When Koppelman had gone, Will revisited the conversation, or rather the latter part of it. He hadn't thought about Eliot Cameron, the therapist he'd dated, in a long time. It had been a short affair, conducted at Eliot's insistence behind locked doors in a hotel room booked under an assumed name. At first the furtiveness had tickled Will's sense of play, but the secrecy soon began to wear out its welcome, fuelled as it was by Eliot's shame at his orientation. They had argued often, sometimes violently, the fisticuffs invariably followed by a sensational bout of love-making. Then had come the publication of Will's first book, Transgressions, a collection of photographs whose common theme was animal trespassers and their punishment. The book had appeared without attracting a single review, and seemed destined for total obscurity until a commentator in The Washington Post took exception to it, using it as an object lesson in how gay artists were tainting public discourse.

It is tasteless enough, the man had written, that ecological tragedies be appropriated as political metaphor, but doubly so when one considers the nature of the pleading involved. Mr Rabjohns should be ashamed of himself. He has attempted to turn these documents into an irrational and self-dramatizing metaphor for the homosexual's place in America; and in doing so has demeaned his craft, his sexuality and - most unforgivably - the animals whose dying throes and rotting carcasses he has so obsessively documented.

The piece sparked controversy, and within forty-eight hours Will found himself in the middle of a fiercely contested debate involving ecologists, gay rights lobbyists, art critics and politicians in need of the publicity. A strange phenomenon rapidly became evident: that everyone saw what they wanted to see when they looked at him. For some he was a mudspattered wheel, raging around amongst prissy aesthetes. For others he was simply a bad boy with good cheekbones and a damn strange look in his eyes. For another faction still he was a sexual outsider, his photographs of less consequence than his function as a violator of taboos. Ironically, even though he'd never intended the agenda he'd been accused of promulgating, the controversy had done to him what the Post piece had claimed he was doing to his subjects: it had turned him into metaphor. In desperate need of some simple affection, he'd sought out Eliot. But Eliot had decided the spotlight might spill a little light on him, and had taken refuge in Vermont. When Will finally found his way through the maze the man had left to conceal his route, Eliot told him it would be better all around if Will left him alone for a while. After all, he'd explained in his inimitable fashion, it wasn't as if they'd ever really been lovers, was it? Fuck-buddies maybe, but not lovers.

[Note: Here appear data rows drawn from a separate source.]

(* ===== verification/ProgressMap.v ===== *)
(** * The per-peer progress table

    [ProgressMap] of [sailing-proto/src/tracker/mod.rs]: a [Vec] of
    identifier/progress pairs kept in ascending key order and searched with
    [slice::binary_search_by].  The search is modelled by the standard
    library's loop; the table is then shown to implement a finite map, which
    is the interface the tracker's theorems use.  Nothing depends on the type
    of the values. *)

From S2P Require Import Prelude.

(** ** [slice::binary_search_by] *)

Section binary_search.
Context {A : Type} (cmp : A → comparison).

(** [cmp] at a position of the slice; the loop only reads positions that are
    in bounds. *)
Definition cmp_at (l : list A) (i : nat) : comparison :=
  match l !! i with Some x => cmp x | None => Gt end.

(** The loop [while size > 1], with one unit of fuel per iteration. *)
Fixpoint bsearch_loop (fuel : nat) (l : list A) (base sz : nat) : nat :=
  match fuel with
  | O => base
  | S fuel =>
      if (sz <=? 1)%nat then base
      else
        let half := Nat.div2 sz in
        let mid := (base + half)%nat in
        bsearch_loop fuel l
          (match cmp_at l mid with Gt => base | _ => mid end) (sz - half)
  end.

(** [inl i] is [Ok(i)] and [inr i] is [Err(i)]. *)
Definition binary_search_by (l : list A) : nat + nat :=
  match l with
  | [] => inr O
  | _ =>
      let base := bsearch_loop (length l) l 0 (length l) in
      match cmp_at l base with
      | Eq => inl base
      | Lt => inr (S base)
      | Gt => inr base
      end
  end.

(** The slice is partitioned: once [cmp] answers [Gt] it does to the end, and
    before an answer other than [Gt] there are only [Lt]s. *)
Definition cmp_sorted (l : list A) : Prop :=
  ∀ i j, (i < j < length l)%nat → cmp_at l j ≠ Gt → cmp_at l i = Lt.

Lemma bsearch_loop_spec fuel l base sz :
  cmp_sorted l → (sz ≤ fuel)%nat → (1 ≤ sz)%nat → (base + sz ≤ length l)%nat →
  (base = O ∨ cmp_at l base ≠ Gt) →
  (∀ j, (base + sz ≤ j)%nat → cmp_at l j = Gt) →
  let b := bsearch_loop fuel l base sz in
  (b < length l)%nat ∧ (b = O ∨ cmp_at l b ≠ Gt) ∧ ∀ j, (b < j)%nat → cmp_at l j = Gt.
Proof.
  intros Hs. revert base sz. induction fuel as [|fuel IH]; intros base sz Hf H1 Hlen Hlo Hhi; [lia|].
  simpl. destruct (Nat.leb_spec sz 1) as [Hsz|Hsz].
  - split_and!; [lia|done|]. intros j Hj. apply Hhi. lia.
  - assert (1 ≤ Nat.div2 sz ∧ 2 * Nat.div2 sz ≤ sz)%nat.
    { pose proof (Nat.div2_odd sz). destruct (Nat.odd sz); simpl in *; lia. }
    destruct (cmp_at l (base + Nat.div2 sz)) eqn:E; apply IH; try lia; try done;
      try (right; congruence); intros j Hj; [apply Hhi; lia..|].
    destruct (decide (cmp_at l j = Gt)) as [|Ej]; [done|exfalso].
    destruct (decide (j = base + Nat.div2 sz)%nat) as [->|]; [done|].
    destruct (decide (j < length l)%nat).
    + rewrite (Hs (base + Nat.div2 sz)%nat j) in E; [done|lia|done].
    + apply Ej. unfold cmp_at. by rewrite lookup_ge_None_2 by lia.
Qed.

Six months later, while Will was on a shoot on the Ruwenzori massif, an invitation to Eliot's wedding had found its tortuous way into his hands. It was accompanied by a scrawled note from the groom-to-be saying that he perfectly understood Will wouldn't be able to make it, but he didn't want him to feel forgotten. Fuelled by an heroic perversity, Will had packed up the shoot early and flown back to Boston for the wedding. He'd ended up having a drunken exchange with Eliot's brother-in-law, another therapist, in which he'd loudly and comprehensively trashed the entire profession. They were the proctologists of the soul, he'd said; they took a wholly unhealthy interest in other people's shit. There had been a cryptic telephone message from Eliot a week later, telling Will to keep his distance in future, and that had been the end of Will's experience with therapists. No, not quite true. He'd had a short fling with the brotherin-law; but that was another adventure altogether. He had not spoken to Eliot since, though he'd heard from mutual friends that the marriage was still intact. No children, but several houses.